───── Records shown

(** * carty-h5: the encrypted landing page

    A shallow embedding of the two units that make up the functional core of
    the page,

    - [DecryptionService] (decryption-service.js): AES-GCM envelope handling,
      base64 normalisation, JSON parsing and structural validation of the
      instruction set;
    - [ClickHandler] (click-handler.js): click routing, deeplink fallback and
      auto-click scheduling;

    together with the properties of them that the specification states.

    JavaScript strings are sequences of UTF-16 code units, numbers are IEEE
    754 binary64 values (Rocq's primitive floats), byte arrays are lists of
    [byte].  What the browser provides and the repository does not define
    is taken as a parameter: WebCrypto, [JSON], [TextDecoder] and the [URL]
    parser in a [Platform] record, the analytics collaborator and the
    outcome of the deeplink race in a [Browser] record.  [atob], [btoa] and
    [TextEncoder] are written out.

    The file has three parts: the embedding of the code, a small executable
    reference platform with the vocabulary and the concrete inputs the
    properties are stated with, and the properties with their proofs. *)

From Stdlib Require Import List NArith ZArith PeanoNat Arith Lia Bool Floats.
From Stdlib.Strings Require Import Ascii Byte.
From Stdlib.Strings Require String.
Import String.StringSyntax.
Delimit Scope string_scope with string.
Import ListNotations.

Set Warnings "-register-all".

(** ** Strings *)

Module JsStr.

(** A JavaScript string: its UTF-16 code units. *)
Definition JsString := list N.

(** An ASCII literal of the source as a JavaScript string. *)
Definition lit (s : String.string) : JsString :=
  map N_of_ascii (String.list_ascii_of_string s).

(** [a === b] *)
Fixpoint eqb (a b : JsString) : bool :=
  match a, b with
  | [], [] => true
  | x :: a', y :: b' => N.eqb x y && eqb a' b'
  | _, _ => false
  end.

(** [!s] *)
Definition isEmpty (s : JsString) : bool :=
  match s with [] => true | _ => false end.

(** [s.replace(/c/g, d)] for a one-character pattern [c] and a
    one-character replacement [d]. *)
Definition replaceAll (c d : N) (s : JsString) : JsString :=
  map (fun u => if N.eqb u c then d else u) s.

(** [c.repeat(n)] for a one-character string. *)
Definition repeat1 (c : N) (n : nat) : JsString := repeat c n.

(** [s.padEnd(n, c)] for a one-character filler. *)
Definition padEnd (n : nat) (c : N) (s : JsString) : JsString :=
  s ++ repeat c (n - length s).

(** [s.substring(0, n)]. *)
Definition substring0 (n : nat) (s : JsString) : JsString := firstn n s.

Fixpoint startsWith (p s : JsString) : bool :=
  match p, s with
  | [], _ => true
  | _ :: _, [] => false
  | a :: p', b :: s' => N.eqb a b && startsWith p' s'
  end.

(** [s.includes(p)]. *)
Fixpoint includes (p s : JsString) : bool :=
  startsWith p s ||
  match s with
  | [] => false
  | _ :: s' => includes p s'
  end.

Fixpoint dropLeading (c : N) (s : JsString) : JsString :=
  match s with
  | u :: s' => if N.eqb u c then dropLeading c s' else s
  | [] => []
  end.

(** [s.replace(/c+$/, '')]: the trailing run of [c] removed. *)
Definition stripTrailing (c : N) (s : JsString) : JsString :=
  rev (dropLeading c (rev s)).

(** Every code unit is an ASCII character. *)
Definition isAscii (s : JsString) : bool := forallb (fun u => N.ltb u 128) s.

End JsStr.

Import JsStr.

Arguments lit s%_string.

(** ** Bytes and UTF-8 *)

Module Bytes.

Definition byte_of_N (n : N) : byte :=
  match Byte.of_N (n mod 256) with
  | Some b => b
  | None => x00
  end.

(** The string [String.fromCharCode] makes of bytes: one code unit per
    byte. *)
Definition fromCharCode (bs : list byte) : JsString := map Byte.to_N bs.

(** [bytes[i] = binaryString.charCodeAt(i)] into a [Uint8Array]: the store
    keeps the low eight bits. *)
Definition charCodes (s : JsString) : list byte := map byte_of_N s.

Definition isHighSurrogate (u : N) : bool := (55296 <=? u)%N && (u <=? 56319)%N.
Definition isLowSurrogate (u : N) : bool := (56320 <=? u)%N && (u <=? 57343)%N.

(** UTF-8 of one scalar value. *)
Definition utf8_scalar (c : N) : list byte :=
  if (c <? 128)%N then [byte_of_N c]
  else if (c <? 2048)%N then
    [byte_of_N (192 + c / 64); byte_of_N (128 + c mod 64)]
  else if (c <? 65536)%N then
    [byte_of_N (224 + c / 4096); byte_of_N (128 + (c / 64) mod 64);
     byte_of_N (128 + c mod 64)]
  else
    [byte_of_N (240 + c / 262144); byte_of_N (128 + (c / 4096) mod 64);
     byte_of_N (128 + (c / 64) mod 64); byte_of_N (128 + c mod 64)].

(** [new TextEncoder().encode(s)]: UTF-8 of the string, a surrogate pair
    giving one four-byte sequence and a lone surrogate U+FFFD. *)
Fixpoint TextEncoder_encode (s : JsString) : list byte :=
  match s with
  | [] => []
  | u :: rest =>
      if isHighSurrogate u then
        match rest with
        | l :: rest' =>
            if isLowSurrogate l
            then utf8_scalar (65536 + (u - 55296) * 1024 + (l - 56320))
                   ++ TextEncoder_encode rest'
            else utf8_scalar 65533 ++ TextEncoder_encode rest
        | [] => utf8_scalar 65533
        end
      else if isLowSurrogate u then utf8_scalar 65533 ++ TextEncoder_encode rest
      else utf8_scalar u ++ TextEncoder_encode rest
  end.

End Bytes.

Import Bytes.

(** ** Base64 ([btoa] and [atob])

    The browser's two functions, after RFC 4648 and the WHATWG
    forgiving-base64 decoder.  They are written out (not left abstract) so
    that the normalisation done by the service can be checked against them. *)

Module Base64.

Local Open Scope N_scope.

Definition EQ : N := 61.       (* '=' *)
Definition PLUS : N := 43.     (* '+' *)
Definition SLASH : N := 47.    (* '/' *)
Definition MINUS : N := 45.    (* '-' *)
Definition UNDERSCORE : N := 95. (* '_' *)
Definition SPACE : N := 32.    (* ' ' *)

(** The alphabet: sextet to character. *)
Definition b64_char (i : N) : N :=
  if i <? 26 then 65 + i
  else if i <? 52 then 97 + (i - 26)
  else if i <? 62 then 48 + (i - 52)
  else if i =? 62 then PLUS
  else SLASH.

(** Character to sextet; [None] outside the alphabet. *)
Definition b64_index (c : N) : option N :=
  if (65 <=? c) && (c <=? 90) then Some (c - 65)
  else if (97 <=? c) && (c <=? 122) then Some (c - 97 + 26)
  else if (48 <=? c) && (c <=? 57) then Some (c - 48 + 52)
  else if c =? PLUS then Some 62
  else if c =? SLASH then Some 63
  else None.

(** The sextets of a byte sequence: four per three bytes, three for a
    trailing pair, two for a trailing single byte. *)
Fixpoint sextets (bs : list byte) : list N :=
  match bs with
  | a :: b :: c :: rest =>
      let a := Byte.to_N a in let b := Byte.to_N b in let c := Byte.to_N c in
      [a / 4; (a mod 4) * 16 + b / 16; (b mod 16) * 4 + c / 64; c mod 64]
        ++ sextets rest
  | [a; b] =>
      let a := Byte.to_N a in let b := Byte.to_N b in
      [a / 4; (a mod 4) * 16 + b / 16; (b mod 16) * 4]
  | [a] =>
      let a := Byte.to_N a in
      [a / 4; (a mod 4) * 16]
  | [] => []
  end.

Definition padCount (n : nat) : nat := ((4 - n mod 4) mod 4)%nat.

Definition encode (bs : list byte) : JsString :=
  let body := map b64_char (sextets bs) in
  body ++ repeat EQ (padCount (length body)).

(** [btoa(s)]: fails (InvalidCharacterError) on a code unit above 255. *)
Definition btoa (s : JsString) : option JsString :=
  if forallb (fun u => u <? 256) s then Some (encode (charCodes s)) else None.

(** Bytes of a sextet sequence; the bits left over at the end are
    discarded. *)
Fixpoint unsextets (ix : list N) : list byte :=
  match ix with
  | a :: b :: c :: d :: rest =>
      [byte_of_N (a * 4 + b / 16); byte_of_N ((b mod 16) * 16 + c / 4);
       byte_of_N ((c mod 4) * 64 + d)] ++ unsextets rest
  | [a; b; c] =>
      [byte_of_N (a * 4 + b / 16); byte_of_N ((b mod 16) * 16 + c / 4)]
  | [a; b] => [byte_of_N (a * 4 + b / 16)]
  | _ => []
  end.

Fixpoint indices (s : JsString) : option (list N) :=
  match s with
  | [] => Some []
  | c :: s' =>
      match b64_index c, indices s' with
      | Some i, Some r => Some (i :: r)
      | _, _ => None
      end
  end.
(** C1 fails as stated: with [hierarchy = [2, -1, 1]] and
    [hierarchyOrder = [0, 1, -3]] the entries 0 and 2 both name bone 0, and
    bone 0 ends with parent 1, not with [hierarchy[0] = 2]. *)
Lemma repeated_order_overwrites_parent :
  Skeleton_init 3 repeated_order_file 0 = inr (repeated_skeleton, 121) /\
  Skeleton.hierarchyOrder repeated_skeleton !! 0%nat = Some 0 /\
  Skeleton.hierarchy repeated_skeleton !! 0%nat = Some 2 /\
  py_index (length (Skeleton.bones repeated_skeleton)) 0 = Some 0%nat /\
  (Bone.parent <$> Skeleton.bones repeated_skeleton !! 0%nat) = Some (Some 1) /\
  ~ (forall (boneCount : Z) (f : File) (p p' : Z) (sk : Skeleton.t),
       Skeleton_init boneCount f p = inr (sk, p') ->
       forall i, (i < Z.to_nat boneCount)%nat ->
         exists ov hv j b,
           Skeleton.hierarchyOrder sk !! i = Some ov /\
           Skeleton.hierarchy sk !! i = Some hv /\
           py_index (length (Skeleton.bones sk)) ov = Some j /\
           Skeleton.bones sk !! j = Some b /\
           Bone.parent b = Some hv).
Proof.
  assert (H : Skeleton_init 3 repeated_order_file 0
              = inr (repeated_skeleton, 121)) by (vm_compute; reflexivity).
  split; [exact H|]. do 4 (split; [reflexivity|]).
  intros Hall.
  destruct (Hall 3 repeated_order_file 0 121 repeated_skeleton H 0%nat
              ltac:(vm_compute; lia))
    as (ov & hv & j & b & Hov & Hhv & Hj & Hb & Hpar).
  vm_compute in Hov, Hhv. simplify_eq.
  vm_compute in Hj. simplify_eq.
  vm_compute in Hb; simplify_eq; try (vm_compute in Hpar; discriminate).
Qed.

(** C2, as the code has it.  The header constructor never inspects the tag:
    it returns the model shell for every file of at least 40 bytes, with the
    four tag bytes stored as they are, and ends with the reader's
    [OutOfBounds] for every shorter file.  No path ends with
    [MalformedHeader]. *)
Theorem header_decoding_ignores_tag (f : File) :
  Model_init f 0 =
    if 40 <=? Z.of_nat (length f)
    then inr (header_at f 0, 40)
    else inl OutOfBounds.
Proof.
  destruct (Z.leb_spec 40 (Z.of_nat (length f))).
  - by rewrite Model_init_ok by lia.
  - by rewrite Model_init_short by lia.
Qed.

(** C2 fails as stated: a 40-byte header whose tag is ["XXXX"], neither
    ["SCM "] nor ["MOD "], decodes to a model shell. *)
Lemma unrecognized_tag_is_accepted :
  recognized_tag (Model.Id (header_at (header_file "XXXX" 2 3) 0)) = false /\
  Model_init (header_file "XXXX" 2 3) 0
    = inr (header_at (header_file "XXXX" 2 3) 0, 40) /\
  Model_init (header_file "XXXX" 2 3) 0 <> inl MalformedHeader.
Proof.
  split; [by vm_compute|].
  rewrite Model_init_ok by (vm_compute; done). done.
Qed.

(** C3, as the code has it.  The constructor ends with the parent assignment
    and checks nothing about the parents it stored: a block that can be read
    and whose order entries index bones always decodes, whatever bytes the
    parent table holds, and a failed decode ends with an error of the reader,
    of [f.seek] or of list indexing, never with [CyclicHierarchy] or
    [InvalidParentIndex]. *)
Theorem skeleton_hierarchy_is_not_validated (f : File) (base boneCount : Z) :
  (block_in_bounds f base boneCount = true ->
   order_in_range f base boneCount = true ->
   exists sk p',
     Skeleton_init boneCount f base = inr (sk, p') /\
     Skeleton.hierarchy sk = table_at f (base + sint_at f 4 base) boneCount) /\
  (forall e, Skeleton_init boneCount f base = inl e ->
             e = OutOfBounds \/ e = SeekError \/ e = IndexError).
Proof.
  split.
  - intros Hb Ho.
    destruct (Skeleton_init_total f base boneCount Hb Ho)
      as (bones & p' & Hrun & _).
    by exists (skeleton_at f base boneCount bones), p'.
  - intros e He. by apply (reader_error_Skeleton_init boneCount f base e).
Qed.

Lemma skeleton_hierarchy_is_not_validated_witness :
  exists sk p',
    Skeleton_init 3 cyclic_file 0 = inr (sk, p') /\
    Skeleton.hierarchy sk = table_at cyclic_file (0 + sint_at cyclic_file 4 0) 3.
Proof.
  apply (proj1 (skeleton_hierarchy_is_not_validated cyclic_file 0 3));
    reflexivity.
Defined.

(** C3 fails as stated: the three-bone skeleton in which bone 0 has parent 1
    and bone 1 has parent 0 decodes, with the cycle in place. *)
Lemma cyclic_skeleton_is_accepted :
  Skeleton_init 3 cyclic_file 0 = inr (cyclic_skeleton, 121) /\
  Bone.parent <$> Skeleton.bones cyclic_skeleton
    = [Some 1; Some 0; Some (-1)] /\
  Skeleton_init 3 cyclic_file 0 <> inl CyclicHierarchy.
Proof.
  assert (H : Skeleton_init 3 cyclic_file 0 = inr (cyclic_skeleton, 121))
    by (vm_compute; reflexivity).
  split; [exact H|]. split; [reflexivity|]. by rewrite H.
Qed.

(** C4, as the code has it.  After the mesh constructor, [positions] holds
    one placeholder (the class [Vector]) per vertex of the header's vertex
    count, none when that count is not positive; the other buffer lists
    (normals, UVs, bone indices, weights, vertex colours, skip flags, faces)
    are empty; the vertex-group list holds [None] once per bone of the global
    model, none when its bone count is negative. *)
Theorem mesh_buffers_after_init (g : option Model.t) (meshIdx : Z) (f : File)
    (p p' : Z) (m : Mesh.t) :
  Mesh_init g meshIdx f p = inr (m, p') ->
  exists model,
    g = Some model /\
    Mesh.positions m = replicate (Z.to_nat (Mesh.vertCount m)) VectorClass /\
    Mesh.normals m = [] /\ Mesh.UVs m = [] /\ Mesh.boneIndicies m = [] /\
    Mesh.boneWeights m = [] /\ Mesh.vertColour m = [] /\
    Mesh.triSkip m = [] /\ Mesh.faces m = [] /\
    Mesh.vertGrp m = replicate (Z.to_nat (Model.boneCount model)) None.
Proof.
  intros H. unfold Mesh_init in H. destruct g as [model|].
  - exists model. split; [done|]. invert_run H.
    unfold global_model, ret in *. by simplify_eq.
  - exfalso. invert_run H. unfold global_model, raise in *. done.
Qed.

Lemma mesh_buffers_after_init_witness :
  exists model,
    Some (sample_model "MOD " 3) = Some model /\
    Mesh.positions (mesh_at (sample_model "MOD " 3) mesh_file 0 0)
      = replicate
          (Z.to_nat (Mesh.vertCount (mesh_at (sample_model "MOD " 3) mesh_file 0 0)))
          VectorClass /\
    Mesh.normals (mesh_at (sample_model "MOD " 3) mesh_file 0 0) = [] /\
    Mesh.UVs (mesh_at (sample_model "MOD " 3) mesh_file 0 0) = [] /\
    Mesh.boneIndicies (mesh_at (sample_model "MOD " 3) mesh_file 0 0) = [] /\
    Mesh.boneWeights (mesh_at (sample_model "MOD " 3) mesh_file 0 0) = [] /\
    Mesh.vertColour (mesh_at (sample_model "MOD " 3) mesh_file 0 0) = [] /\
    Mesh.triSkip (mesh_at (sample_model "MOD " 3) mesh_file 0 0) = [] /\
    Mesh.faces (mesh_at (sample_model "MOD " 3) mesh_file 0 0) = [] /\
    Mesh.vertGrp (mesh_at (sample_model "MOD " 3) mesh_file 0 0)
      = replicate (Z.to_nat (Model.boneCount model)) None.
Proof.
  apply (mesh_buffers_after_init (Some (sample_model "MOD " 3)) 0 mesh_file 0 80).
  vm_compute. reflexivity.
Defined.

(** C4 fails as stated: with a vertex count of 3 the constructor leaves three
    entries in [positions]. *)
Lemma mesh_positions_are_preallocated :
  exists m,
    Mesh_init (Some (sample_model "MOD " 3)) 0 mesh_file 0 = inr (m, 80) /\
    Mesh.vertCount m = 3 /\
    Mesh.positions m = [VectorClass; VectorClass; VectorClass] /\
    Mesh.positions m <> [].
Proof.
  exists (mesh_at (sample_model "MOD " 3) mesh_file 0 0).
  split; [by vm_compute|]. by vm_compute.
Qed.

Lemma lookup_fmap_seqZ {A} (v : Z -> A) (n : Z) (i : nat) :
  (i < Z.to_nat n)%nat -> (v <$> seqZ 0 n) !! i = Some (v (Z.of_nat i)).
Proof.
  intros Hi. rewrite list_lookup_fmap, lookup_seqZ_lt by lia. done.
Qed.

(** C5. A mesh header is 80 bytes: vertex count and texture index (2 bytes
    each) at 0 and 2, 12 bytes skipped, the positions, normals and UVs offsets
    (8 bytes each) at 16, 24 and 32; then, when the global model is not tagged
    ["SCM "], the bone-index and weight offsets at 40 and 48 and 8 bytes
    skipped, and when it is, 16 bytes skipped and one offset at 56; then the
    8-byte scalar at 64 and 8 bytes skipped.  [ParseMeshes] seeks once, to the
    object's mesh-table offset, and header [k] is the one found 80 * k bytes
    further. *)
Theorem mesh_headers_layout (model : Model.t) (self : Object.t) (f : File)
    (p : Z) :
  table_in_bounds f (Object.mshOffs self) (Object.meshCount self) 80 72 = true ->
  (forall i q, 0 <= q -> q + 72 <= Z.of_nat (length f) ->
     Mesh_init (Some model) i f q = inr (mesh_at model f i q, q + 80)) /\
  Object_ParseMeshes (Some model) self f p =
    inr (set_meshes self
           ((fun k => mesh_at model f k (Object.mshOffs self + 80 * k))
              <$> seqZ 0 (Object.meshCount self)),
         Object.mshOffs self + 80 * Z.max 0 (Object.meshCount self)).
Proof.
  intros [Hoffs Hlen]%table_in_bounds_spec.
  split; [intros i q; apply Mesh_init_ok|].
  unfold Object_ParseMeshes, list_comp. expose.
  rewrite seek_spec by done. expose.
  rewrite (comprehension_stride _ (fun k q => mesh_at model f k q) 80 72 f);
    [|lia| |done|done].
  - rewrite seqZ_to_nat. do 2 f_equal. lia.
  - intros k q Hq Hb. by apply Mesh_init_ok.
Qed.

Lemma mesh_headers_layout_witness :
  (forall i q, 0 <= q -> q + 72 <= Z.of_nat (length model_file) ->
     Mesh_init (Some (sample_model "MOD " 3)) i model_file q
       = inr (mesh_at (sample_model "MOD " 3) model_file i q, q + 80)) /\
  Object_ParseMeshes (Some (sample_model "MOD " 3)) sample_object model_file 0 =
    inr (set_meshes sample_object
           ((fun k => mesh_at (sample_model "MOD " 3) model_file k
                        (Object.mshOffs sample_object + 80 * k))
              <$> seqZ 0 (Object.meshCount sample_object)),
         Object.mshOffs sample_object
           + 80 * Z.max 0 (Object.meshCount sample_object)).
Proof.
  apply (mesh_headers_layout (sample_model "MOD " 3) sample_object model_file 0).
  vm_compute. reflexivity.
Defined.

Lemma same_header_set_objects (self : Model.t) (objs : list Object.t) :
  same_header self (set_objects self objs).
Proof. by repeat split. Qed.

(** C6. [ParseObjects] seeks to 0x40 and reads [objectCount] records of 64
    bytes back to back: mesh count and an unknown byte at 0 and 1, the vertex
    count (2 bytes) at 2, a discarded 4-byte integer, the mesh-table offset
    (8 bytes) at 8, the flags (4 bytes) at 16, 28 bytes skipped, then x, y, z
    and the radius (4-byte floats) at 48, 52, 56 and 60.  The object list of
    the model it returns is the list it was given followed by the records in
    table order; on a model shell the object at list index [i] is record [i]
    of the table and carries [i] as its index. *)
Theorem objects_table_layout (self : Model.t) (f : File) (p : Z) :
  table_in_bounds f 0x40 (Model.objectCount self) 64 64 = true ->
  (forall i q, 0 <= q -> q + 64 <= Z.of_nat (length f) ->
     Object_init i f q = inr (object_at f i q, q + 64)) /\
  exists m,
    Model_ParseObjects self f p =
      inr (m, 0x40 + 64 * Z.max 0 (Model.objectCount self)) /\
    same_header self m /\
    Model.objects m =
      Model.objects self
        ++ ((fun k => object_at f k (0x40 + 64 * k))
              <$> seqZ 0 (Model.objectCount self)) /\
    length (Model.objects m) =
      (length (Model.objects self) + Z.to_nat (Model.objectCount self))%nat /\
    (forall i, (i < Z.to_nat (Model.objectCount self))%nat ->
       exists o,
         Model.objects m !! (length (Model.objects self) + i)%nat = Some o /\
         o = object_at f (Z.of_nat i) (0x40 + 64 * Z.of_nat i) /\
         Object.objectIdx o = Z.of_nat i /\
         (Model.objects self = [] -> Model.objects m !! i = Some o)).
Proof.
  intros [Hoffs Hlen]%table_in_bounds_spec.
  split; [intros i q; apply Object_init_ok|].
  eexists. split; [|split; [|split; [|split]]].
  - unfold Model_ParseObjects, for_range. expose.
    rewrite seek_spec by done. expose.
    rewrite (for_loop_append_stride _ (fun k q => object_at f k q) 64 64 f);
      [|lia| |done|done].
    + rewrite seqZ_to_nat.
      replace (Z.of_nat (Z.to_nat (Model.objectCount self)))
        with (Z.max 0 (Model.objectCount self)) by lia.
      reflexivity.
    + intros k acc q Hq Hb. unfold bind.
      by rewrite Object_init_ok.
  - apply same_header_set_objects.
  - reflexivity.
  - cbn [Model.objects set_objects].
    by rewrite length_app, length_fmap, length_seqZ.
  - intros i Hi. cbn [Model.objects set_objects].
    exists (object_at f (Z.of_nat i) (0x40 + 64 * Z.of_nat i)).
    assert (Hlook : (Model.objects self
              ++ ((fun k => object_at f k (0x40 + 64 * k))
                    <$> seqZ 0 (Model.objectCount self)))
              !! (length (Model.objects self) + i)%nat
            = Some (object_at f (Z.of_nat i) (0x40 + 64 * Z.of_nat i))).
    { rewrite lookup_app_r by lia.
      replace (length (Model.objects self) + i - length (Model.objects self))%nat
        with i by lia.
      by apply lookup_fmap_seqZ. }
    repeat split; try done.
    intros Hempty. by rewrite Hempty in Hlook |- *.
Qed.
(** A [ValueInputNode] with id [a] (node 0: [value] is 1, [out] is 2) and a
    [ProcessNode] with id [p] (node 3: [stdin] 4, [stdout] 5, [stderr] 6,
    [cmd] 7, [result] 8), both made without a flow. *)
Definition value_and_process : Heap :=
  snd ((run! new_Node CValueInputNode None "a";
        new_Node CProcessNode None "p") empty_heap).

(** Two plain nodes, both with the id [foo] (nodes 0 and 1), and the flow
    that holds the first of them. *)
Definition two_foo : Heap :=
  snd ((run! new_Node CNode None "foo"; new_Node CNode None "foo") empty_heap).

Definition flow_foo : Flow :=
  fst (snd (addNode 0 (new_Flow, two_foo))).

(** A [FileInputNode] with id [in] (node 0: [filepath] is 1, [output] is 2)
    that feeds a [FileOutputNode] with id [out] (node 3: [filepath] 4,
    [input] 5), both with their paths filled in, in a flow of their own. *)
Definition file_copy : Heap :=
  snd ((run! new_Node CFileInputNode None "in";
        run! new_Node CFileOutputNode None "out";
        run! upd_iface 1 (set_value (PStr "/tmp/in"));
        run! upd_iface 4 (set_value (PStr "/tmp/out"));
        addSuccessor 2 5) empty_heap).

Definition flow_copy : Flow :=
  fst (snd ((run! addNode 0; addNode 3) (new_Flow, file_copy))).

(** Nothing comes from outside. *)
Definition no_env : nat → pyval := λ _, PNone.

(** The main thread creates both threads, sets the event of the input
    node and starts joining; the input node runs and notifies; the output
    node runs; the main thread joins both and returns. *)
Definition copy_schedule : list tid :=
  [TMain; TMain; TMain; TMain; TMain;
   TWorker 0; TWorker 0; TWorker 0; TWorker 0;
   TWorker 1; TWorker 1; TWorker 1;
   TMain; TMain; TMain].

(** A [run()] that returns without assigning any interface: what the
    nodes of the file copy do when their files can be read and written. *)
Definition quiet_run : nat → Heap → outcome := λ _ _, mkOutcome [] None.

──────────

> Assigned task
Of the entries above, repeat exactly the lines between the line with "JavaScript strings are" and the line with "(** [s.padEnd(n, c)]", inclusive, and no others.

> Answer below
    JavaScript strings are sequences of UTF-16 code units, numbers are IEEE
    754 binary64 values (Rocq's primitive floats), byte arrays are lists of
    [byte].  What the browser provides and the repository does not define
    is taken as a parameter: WebCrypto, [JSON], [TextDecoder] and the [URL]
    parser in a [Platform] record, the analytics collaborator and the
    outcome of the deeplink race in a [Browser] record.  [atob], [btoa] and
    [TextEncoder] are written out.

    The file has three parts: the embedding of the code, a small executable
    reference platform with the vocabulary and the concrete inputs the
    properties are stated with, and the properties with their proofs. *)

From Stdlib Require Import List NArith ZArith PeanoNat Arith Lia Bool Floats.
From Stdlib.Strings Require Import Ascii Byte.
From Stdlib.Strings Require String.
Import String.StringSyntax.
Delimit Scope string_scope with string.
Import ListNotations.

Set Warnings "-register-all".

(** ** Strings *)

Module JsStr.

(** A JavaScript string: its UTF-16 code units. *)
Definition JsString := list N.

(** An ASCII literal of the source as a JavaScript string. *)
Definition lit (s : String.string) : JsString :=
  map N_of_ascii (String.list_ascii_of_string s).

(** [a === b] *)
Fixpoint eqb (a b : JsString) : bool :=
  match a, b with
  | [], [] => true
  | x :: a', y :: b' => N.eqb x y && eqb a' b'
  | _, _ => false
  end.

(** [!s] *)
Definition isEmpty (s : JsString) : bool :=
  match s with [] => true | _ => false end.

(** [s.replace(/c/g, d)] for a one-character pattern [c] and a
    one-character replacement [d]. *)
Definition replaceAll (c d : N) (s : JsString) : JsString :=
  map (fun u => if N.eqb u c then d else u) s.

(** [c.repeat(n)] for a one-character string. *)
Definition repeat1 (c : N) (n : nat) : JsString := repeat c n.

(** [s.padEnd(n, c)] for a one-character filler. *)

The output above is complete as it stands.